For a future envisioned by the straight and the white, the cosmic and astrological have become standins for the frontiers that are normatively incomprehensible. But online, in clubs, and in worlds that remain preciously undisclosed, these parameters are described less haphazardly and, often, the music that SOPHIE and her contemporaries make is the gerund architecting of these utopic rotundas where the alien can become un-alienable. Whilst the solidifying of presence in the irl sphere is too abject, and the notion of home is too capricious or just plain unaffordable, the real estate of the internet, at least in origin, is so vast, and unregulated, and malleable. Hyperpop remains the only genre officiated by a Spotify playlist title, a history appropriately kneedeep in the bastard wrestle between late capitalism and the exploration of cyberspace. Of course, the splintering of these digital “rooms” that billions of people roost in mean that you can go your whole online life without ever experiencing this space, so we should be grateful to those bards, like SOPHIE, who sound their swinging doors. During ‘It’s Okay to Cry's' assurance that “your inside is your best side”, its sonic arpeggiation and rocket blast-off are the celebratory sutures of abrasion, working behind the scenes to introduce a psychic, transformative surgery in realtime. Only music has that power to operate at the transmolecular and the vibrational. The logic of noise and analog memoria is skirmished in the digital plane, propelling SOPHIE's desire to forge new sounds out of giant alloys, sunblanched and serrated against whetmoon, like a “piano that’s mountain-sized.”
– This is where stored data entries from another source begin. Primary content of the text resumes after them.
Lemma u6_reachable :
  rtc (hstep sys) (unused t0) (mkHistory u6 [r3; r1] [r3] []).
Proof.
  apply rtc_l with (mkHistory t1 [] [] []).
  { apply (HOther sys (unused t0) t1); [done|done|]. intros id H. vm_compute in H. by inversion H. }
  apply rtc_l with (mkHistory u2 [r1] [] []).
  { apply (accept_step (mkHistory t1 [] [] []) 0 1 read8 u2);
      [lia|by_eval..|not_queued|exact u2_run|by_eval]. }
  apply rtc_l with (mkHistory u3 [r3; r1] [] []).
  { apply (accept_step (mkHistory u2 [r1] [] []) 1 3 device u3);
      [lia|by_eval..|not_queued|exact u3_run|by_eval]. }
  apply rtc_l with (mkHistory u4 [r3; r1] [] []).
  { apply (HRequest sys (mkHistory u3 [r3; r1] [] []) 1 2 write16 false u4);
      [lia|by_eval..|not_queued|exact u4_run]. }
  apply rtc_l with (mkHistory (answer u4) [r3; r1] [] []);
    [apply (answer_step (mkHistory u4 [r3; r1] [] []))|].
  apply rtc_l with (mkHistory u5 [r3; r1] [] []).
  { apply (callback_step (mkHistory (answer u4) [r3; r1] [] []) 1 inside1 0 NoState u5);
      [by_eval..|lia|exact u5_run|by_eval]. }
  apply rtc_once. pose proof (HDevice sys (mkHistory u5 [r3; r1] [] []) 3 1 u6 u6_run) as Hs.
  assert (sender u6.(packets) 3 = NoState) as E by by_eval. rewrite E in Hs. apply Hs. by_eval.
Qed.

Lemma u8_run : recvTimingReq sys quiet 0 4 u7 = Ok (true, u8).
Proof. refine (ran_ok (recvTimingReq sys quiet 0 4) true u7 _). vm_compute. reflexivity. Qed.

Lemma port0_there : later.(slave_ports) !! 0%nat = Some port0.
Proof. by_eval. Qed.
Lemma port0_first : port0.(queue).(PacketQueue.transmitList) = [PacketQueue.mkDeferred 1010 1 false].
Proof. by_eval. Qed.
Lemma refused_run :
  PacketQueue.sendDeferredPacket (PacketQueueSpec.react 1010 false []) 1010
    (port0.(queue) <| PacketQueue.sendEvent := None |>) = Ok (tt, refusing).
Proof. by_eval. Qed.

Lemma u8_reachable :
  rtc (hstep sys) (unused t0) (mkHistory u8 [r4; r3; r1] [r3] [(r4, snooped)]).
Proof.
  etransitivity; [exact u6_reachable|].
  apply rtc_l with (mkHistory later [r3; r1] [r3] []);
    [apply (HOther sys (mkHistory u6 [r3; r1] [r3] []) later); done|].
  apply rtc_l with (mkHistory u7 [r3; r1] [r3] []);
    [exact (HDeliver sys (mkHistory later [r3; r1] [r3] []) 0 port0
       (PacketQueue.mkDeferred 1010 1 false) [] false refusing port0_there port0_first refused_run)|].
  apply rtc_once.
  pose proof (HRequest sys (mkHistory u7 [r3; r1] [r3] []) 0 4 snooped true u8) as Hs.
  assert (gone (0, 4%nat, snooped.(senderState)) snooped u8 = [(r4, snooped)]) as E by by_eval.
  cbv zeta in Hs. rewrite E in Hs. apply Hs; [lia|by_eval..|not_queued|exact u8_run].
Qed.

(** One response has come back from the device; the other, refused once, is in
    the queue of port 0; the request that a snooper answers is gone; and the
    refused request does not count. *)
Lemma requests_answered_once_witness :
  [r4; r3; r1] ≡ₚ [r3] ++ [r4] ++ queued u8 ++ inside u8.(packets) /\ queued u8 = [r1] /\
  Forall (fun x => needsResponse x.2 = false \/ memInhibitAsserted x.2 = true) [(r4, snooped)].
Proof.
  destruct (requests_answered_once sys 2 0 PacketExamples.memory.m0 SequencerExamples.q0
    (RubyStatsSpec.fresh_stats 2) [] 1000 _ u8_reachable) as [H D].
  split; [exact H|]. split; [vm_compute; reflexivity|exact D].
Defined.

(** ** Functional accesses *)

(** Line 0 is shared by two caches, a third has an old copy and the directory
    has none. *)
Definition holder (perm : AccessPermission) (b : list Z) : Controller :=
  mkController (fun a => if a =? 0 then perm else NotPresent) (<[0 := b]> ∅).
Definition caches : list Controller :=
  [holder Maybe_Stale (replicate 64 3); holder Read_Only (replicate 64 5);
   holder Read_Only (replicate 64 5); holder Invalid []].

Definition fwrite := packet WriteReq 4 [81; 82].
Definition fread := packet ReadReq 4 [0; 0].

Lemma functional_write_read_witness :
  exists cs', doFunctionalWrite sys fwrite caches = Ok (true, cs') /\
    permissions 0 cs' = [Maybe_Stale; Read_Only; Read_Only; Invalid] /\
    doFunctionalRead sys fread cs' = Ok (true, fread <| data := Some [81; 82] |>).
Proof.
  apply (functional_write_read sys fwrite [81; 82] fread [0; 0] caches).
  - split; [cbn; lia|reflexivity].
  - apply PacketExamples.queue.buffered_packet; cbn; lia.
  - apply PacketExamples.queue.buffered_packet; cbn; lia.
  - done.
  - done.
  - by vm_compute.
  - repeat constructor; intros U; (eexists; split; [done|]; done) || (vm_compute in U; done).
  - by vm_compute.
  - by vm_compute.
Defined.
End RubyPortExamples.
Thrillingly, on the precipice, everything is doubled. The piano strings are haptic: giant, but felt. Your body can be phase-shifted just as your soul can become a new garment; the effervescent fount spritzed onto the palm. Infatuation treatises love as understanding, the pre-requisite learning before regeneration. The truth is that most people get off scot-free. Most people get to make it through life without ever having to consider their own whereabouts, without ever attempting to quantify their single synaptic rush in the ever-wavering winds. And although ignorance is a numb bliss, a life unexamined will only leave a watermark login in the quantum code. It might just be worth the vile cold to get your hands into the bowl and touch the meat.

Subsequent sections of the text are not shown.